Polly raised her veil, and looked down with a rather heightened colour, but with a steady look, at the cowering old woman before her, and then said, "You are surprised to see me here, Miss Harmer; and you well may be; for myself—had it been to make me the richest woman in the world—would not have set foot as a petitioner within the walls; but on behalf of my sister, I would do this and much more."
"What do you want, Miss Ashleigh?" Angela Harmer said, in hurried, anxious tones. "You must not talk to me; you must see my sister; she is more able to talk upon business than I am."
"I do not go to your sister, Miss Harmer, because I know my errand would then be a fruitless one. I come to you in her absence, because from what I know and have heard of you, I believe that your heart is accessible to impulses of kindness and pity; I come to you because I believe you to have been a mere passive participator in the wrong which others have committed."

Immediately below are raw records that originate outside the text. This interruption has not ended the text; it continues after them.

(** * DaroEngine2: compositor, frame-buffer hand-off and video timing

    A shallow embedding of the engine sources
    ([Engine/DaroEngine.cpp], [Engine/Renderer.cpp], [Engine/FrameBuffer.cpp],
    [Engine/VideoPlayer.cpp], [Engine/FFmpegDecoder.cpp], [Engine/SharedTypes.h])
    together with the properties the design document states about them
    (Part III) and further properties of the code itself (Part IV).

    Conventions.
    - C++ [int] / [long long] values are [Z]; where the source can overflow the
      two's-complement wrap-around is written out ([Int.wrap32]).
    - [double] and [float] are IEEE-754 binary64 / binary32 values, computed
      with the executable specification of [SpecFloat] (round to nearest even),
      so every arithmetic step of the source rounds exactly as the hardware does.
    - Calls that leave the process (the performance counter, Media Foundation,
      libav, Direct3D and Direct2D) are resolved by answers given from
      outside: a script where the calls of one kind are followed one by one
      (each call consumes the next answer; what an exhausted script answers is
      said where it is defined), a flag where every call of one kind on one
      object gets the same answer.  Theorems are stated for all answers. *)

From Stdlib Require Import ZArith List Bool String Ascii Init.Byte Lia SpecFloat.
From stdpp Require Import base option list gmap.

Local Open Scope Z_scope.

(* ===================================================================== *)
(** * Part I.  The model                                                  *)
(* ===================================================================== *)

(** ** Machine integers *)

Module Int.

Definition INT_MAX : Z := 2147483647.
Definition INT_MIN : Z := -2147483648.

(** Two's-complement reduction of a mathematical integer to [int]. *)
Definition wrap32 (z : Z) : Z := (z + 2^31) mod 2^32 - 2^31.

(** Two's-complement reduction to [long long]. *)
Definition wrap64 (z : Z) : Z := (z + 2^63) mod 2^64 - 2^63.

Definition in_int (z : Z) : bool := (INT_MIN <=? z) && (z <=? INT_MAX).

End Int.

(** ** IEEE-754 arithmetic *)

(** [double]: binary64. *)
Module F64.

Definition prec : Z := 53.
Definition emax : Z := 1024.

Definition t : Type := spec_float.

(** [m * 2^e], correctly rounded. *)
Definition of_scaled (m e : Z) : t := binary_normalize prec emax m e false.

(** [static_cast<double>(z)] for an integer [z]. *)
Definition of_Z (z : Z) : t := of_scaled z 0.

Definition add : t -> t -> t := SFadd prec emax.
Definition sub : t -> t -> t := SFsub prec emax.
Definition mul : t -> t -> t := SFmul prec emax.
Definition div : t -> t -> t := SFdiv prec emax.

Definition ltb : t -> t -> bool := SFltb.
Definition leb : t -> t -> bool := SFleb.
Definition gtb (x y : t) : bool := SFltb y x.
Definition geb (x y : t) : bool := SFleb y x.

Definition zero : t := S754_zero false.
Definition one : t := of_Z 1.

(** A decimal literal [n / 10^k] of the source text, correctly rounded. *)
Definition decimal (n : Z) (k : Z) : t := div (of_Z n) (of_Z (10 ^ k)).

(** The integer part of a finite value, rounded toward zero. *)
Definition trunc (x : t) : option Z :=
  match x with
  | S754_zero _ => Some 0
  | S754_finite s m e =>
      let a := if 0 <=? e then Z.pos m * 2 ^ e else Z.pos m / 2 ^ (- e) in
      Some (if s then - a else a)
  | _ => None
  end.

(** [static_cast<int>(x)].  The conversion truncates toward zero; for a NaN
    or a value outside [int] the x86-64 conversion instruction the engine is
    compiled to ([cvttsd2si]) yields the "integer indefinite" [INT_MIN]. *)
Definition to_int (x : t) : Z :=
  match trunc x with
  | Some z => if Int.in_int z then z else Int.INT_MIN
  | None => Int.INT_MIN
  end.

(** [static_cast<LONGLONG>(x)], same convention with 64 bits. *)
Definition to_int64 (x : t) : Z :=
  match trunc x with
  | Some z => if (- 2^63 <=? z) && (z <? 2^63) then z else - 2^63
  | None => - 2^63
  end.

End F64.

(** Floating-point operations are computed on demand only. *)
Global Arguments F64.of_scaled : simpl never.
Global Arguments F64.of_Z : simpl never.
Global Arguments F64.add : simpl never.
Global Arguments F64.sub : simpl never.
Global Arguments F64.mul : simpl never.
Global Arguments F64.div : simpl never.
Global Arguments F64.ltb : simpl never.
Global Arguments F64.leb : simpl never.
Global Arguments F64.gtb : simpl never.
Global Arguments F64.geb : simpl never.
Global Arguments F64.decimal : simpl never.
Global Arguments F64.trunc : simpl never.
Global Arguments F64.to_int : simpl never.
Global Arguments F64.to_int64 : simpl never.
Global Arguments F64.one : simpl never.

(** [float]: binary32. *)
Module F32.

Definition prec : Z := 24.
Definition emax : Z := 128.

Definition t : Type := spec_float.

Definition of_scaled (m e : Z) : t := binary_normalize prec emax m e false.
Definition of_Z (z : Z) : t := of_scaled z 0.

Definition add : t -> t -> t := SFadd prec emax.
Definition sub : t -> t -> t := SFsub prec emax.
Definition mul : t -> t -> t := SFmul prec emax.
Definition div : t -> t -> t := SFdiv prec emax.

Definition ltb : t -> t -> bool := SFltb.
Definition eqb : t -> t -> bool := SFeqb.

Definition zero : t := S754_zero false.
Definition one : t := of_Z 1.
(** The literal [0.5f]. *)
Definition half : t := of_scaled 1 (-1).

Definition decimal (n : Z) (k : Z) : t := div (of_Z n) (of_Z (10 ^ k)).

(** [(std::min)(a, b)]: [b < a ? b : a]. *)
Definition min (a b : t) : t := if ltb b a then b else a.

End F32.

(** Floating-point operations are computed on demand only. *)
Global Arguments F32.of_scaled : simpl never.
Global Arguments F32.of_Z : simpl never.
Global Arguments F32.add : simpl never.
Global Arguments F32.sub : simpl never.
Global Arguments F32.mul : simpl never.
Global Arguments F32.div : simpl never.
Global Arguments F32.ltb : simpl never.
Global Arguments F32.eqb : simpl never.
Global Arguments F32.decimal : simpl never.
Global Arguments F32.min : simpl never.
Global Arguments F32.one : simpl never.
Global Arguments F32.half : simpl never.

(** ** [SharedTypes.h] *)

Module SharedTypes.

Definition DARO_MAX_LAYERS : Z := 64.
Definition DARO_MAX_PATH : Z := 260.
Definition DARO_MAX_TEXT : Z := 1024.
Definition DARO_MAX_FONTNAME : Z := 64.

Definition DARO_TYPE_RECTANGLE : Z := 0.
Definition DARO_TYPE_CIRCLE : Z := 1.
Definition DARO_TYPE_TEXT : Z := 2.
Definition DARO_TYPE_IMAGE : Z := 3.
Definition DARO_TYPE_VIDEO : Z := 4.
Definition DARO_TYPE_MASK : Z := 5.
Definition DARO_TYPE_GROUP : Z := 6.

Definition DARO_SOURCE_SOLID : Z := 0.
Definition DARO_SOURCE_SPOUT : Z := 1.
Definition DARO_SOURCE_IMAGE : Z := 2.
Definition DARO_SOURCE_VIDEO : Z := 3.

(** [struct DaroLayer], field for field (packed, 2832 bytes).  The three
    character arrays are kept as the lists of their code units. *)
Record DaroLayer := mkLayer {
  id : Z;
  active : Z;
  layerType : Z;
  posX : F32.t; posY : F32.t;
  sizeX : F32.t; sizeY : F32.t;
  rotX : F32.t; rotY : F32.t; rotZ : F32.t;
  anchorX : F32.t; anchorY : F32.t;
  opacity : F32.t;
  colorR : F32.t; colorG : F32.t; colorB : F32.t; colorA : F32.t;
  sourceType : Z;
  textureId : Z;
  spoutReceiverId : Z;
  texX : F32.t; texY : F32.t; texW : F32.t; texH : F32.t;
  texRot : F32.t;
  textureLocked : Z;
  textContent : list Z;
  fontFamily : list Z;
  fontSize : F32.t;
  fontBold : Z;
  fontItalic : Z;
  textAlignment : Z;
  lineHeight : F32.t;
  letterSpacing : F32.t;
  textAntialiasMode : Z;
  texturePath : list Z;
  maskMode : Z;
  maskedLayerCount : Z;
  maskedLayerIds : list Z
}.

(** The record [memset(.., 0, ..)] leaves behind. *)
Definition zero_layer : DaroLayer :=
  {| id := 0; active := 0; layerType := 0;
     posX := F32.zero; posY := F32.zero; sizeX := F32.zero; sizeY := F32.zero;
     rotX := F32.zero; rotY := F32.zero; rotZ := F32.zero;
     anchorX := F32.zero; anchorY := F32.zero;
     opacity := F32.zero;
     colorR := F32.zero; colorG := F32.zero; colorB := F32.zero; colorA := F32.zero;
     sourceType := 0; textureId := 0; spoutReceiverId := 0;
     texX := F32.zero; texY := F32.zero; texW := F32.zero; texH := F32.zero;
     texRot := F32.zero; textureLocked := 0;
     textContent := replicate 1024 0; fontFamily := replicate 64 0;
     fontSize := F32.zero; fontBold := 0; fontItalic := 0; textAlignment := 0;
     lineHeight := F32.zero; letterSpacing := F32.zero; textAntialiasMode := 0;
     texturePath := replicate 260 0;
     maskMode := 0; maskedLayerCount := 0; maskedLayerIds := replicate 64 0 |}.

End SharedTypes.

(** ** [FrameBuffer.cpp]: the shared-memory hand-off *)

Module FrameBuffer.

(** [struct DaroFrameHeader]. *)
Record DaroFrameHeader := mkHeader {
  width : Z;
  height : Z;
  stride : Z;
  frameNumber : Z;
  locked : Z
}.

(** A mapped view: the header followed by the pixel bytes. *)
Record MapView := mkView {
  header : DaroFrameHeader;
  pixels : list byte
}.

(** [m_pMapView] is the view as the object reaches it: the memory
    [m_pHeader] and [m_pPixels] point into, [None] when the two are null.
    [Lock], [Unlock] and [Write] test and follow these two pointers only. *)
Record DaroFrameBuffer := mkFB {
  m_Width : Z;
  m_Height : Z;
  m_Stride : Z;
  m_pMapView : option MapView;
  m_IsLocked : bool
}.

Definition set_header (f : DaroFrameHeader -> DaroFrameHeader) (v : MapView) : MapView :=
  {| header := f (header v); pixels := pixels v |}.

Definition set_view (fb : DaroFrameBuffer) (v : option MapView) : DaroFrameBuffer :=
  {| m_Width := m_Width fb; m_Height := m_Height fb; m_Stride := m_Stride fb;
     m_pMapView := v; m_IsLocked := m_IsLocked fb |}.

Definition set_locked (fb : DaroFrameBuffer) (b : bool) : DaroFrameBuffer :=
  {| m_Width := m_Width fb; m_Height := m_Height fb; m_Stride := m_Stride fb;
     m_pMapView := m_pMapView fb; m_IsLocked := b |}.

Definition unmapped : DaroFrameBuffer :=
  {| m_Width := 0; m_Height := 0; m_Stride := 0; m_pMapView := None; m_IsLocked := false |}.

(** [Initialize].  [map_ok] tells whether the operating system granted the
    file mapping and its view; a fresh mapping is zero-filled.  When either
    is refused the call returns with the new dimensions stored and
    [m_pHeader] and [m_pPixels] as they were: on a buffer that was mapped
    before they still point into the old view. *)
Definition Initialize (map_ok : bool) (fb : DaroFrameBuffer) (w h : Z)
  : bool * DaroFrameBuffer :=
  if (w <=? 0) || (h <=? 0) || (16384 <? w) || (16384 <? h) then (false, fb)
  else
    let fb1 := {| m_Width := w; m_Height := h; m_Stride := w * 4;
                  m_pMapView := m_pMapView fb; m_IsLocked := m_IsLocked fb |} in
    if map_ok then
      (true,
       {| m_Width := w; m_Height := h; m_Stride := w * 4;
          m_pMapView :=
            Some {| header := {| width := w; height := h; stride := w * 4;
                                 frameNumber := 0; locked := 0 |};
                    pixels := replicate (Z.to_nat (w * 4 * h)) x00 |};
          m_IsLocked := false |})
    else (false, fb1).

(** [memcpy(dst + doff, src + soff, n)] on byte arrays.  Reading or writing
    outside either array is undefined behaviour, rendered as [None]. *)
Definition memcpy (dst : list byte) (doff : Z) (src : list byte) (soff n : Z)
  : option (list byte) :=
  if (0 <=? doff) && (0 <=? soff) && (0 <=? n)
     && (soff + n <=? Z.of_nat (length src))
     && (doff + n <=? Z.of_nat (length dst))
  then Some (take (Z.to_nat doff) dst
             ++ take (Z.to_nat n) (drop (Z.to_nat soff) src)
             ++ drop (Z.to_nat (doff + n)) dst)
  else None.

(** The row loop of [Write]: [rows] iterations, the two cursors advancing by
    their own strides. *)
Fixpoint copy_rows (rows : nat) (dst : list byte) (doff : Z)
         (src : list byte) (soff : Z) (copyStride srcStride dstStride : Z)
  : option (list byte) :=
  match rows with
  | O => Some dst
  | S r =>
      match memcpy dst doff src soff copyStride with
      | Some dst' =>
          copy_rows r dst' (doff + dstStride) src (soff + srcStride)
                    copyStride srcStride dstStride
      | None => None
      end
  end.

(** What the reader may call while the writer sleeps on the condition
    variable. *)
Inductive ReaderOp := OpLock | OpUnlock.

(** [Lock]: returns whether it succeeded; the out-parameters receive the
    pixel pointer and the header's dimensions. *)
Definition Lock (fb : DaroFrameBuffer) : bool * DaroFrameBuffer :=
  match m_pMapView fb with
  | None => (false, fb)
  | Some v =>
      (true,
       set_locked
         (set_view fb (Some (set_header
            (fun h => {| width := width h; height := height h; stride := stride h;
                         frameNumber := frameNumber h; locked := 1 |}) v)))
         true)
  end.

Definition Unlock (fb : DaroFrameBuffer) : DaroFrameBuffer :=
  set_locked
    (set_view fb
       (option_map (set_header
          (fun h => {| width := width h; height := height h; stride := stride h;
                       frameNumber := frameNumber h; locked := 0 |})) (m_pMapView fb)))
    false.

"What do you want?" again Miss Harmer asked, in the same frightened, helpless way.
"I ask at your hands my sister's life—Miss Harmer, she is dying; do you know why? She was happy, she was loved; and was engaged to a man worthy of her, and they would before this have been married. But this man is dependent upon another, and that other's consent was only given for him to wed an heiress; my sister is an heiress no longer. This man would gladly take her penniless as she is, take her to the ruin of his worldly prospects, but she cannot accept the sacrifice; and she is dying—dying; do you hear that, Miss Harmer? And you are assuredly her murderess,—far, far more so than you allege Sophy to have been of your brother; for he was an old man, suffering from a deadly malady, by which he might at any moment have been carried off, while this is a fair, young, happy girl, whom you have struck down. She is dying;—Miss Harmer, I demand her life of you!"
Miss Harmer cowered back into her chair before the young girl who stood looking down with her earnest face upon her; and raised her hands feebly, as if to keep her accuser at a distance.
"I pity you," Polly went on, "I pity you from my heart; but yet I demand my sister's life; give her back to us again, and you will be doubly—yes, tenfold repaid; for your peace of mind will be restored to you. I know what you must have suffered—your changed face shows it; I know what misery you must have undergone, and the struggle between your conscience, your innate sense of right, and what you had been led to believe. This was terrible before; but it was nothing to what you will feel now, with the thought of my sister, whom you are sending to her grave, before you. You cannot—I see it in your face—you cannot reconcile with your conscience what you are doing; for your own sake, Miss Harmer, and for my sister's, I call upon you to do what is right."
"What would you have?" Miss Harmer asked, wringing her hands in helpless despair; "we offered at Christmas——"
"You did," Polly broke in, "you tried to cheat your conscience, as Ananias did of old, by giving part while you held back the rest; but we could not accept it: not even to save life, could we receive as a gift part of our own, and so become almost participators in the robbery of Sophy and ourselves. No, Miss Harmer, we must have our own, or nothing. I call upon you now, solemnly in the names of your dead brother, and of my dying sister, to give me this will you are hiding. Give it to me, and I promise you in the name of us all, that the past shall never be alluded to; I offer you a clear conscience, and our blessing, as the saviour of my sister's life."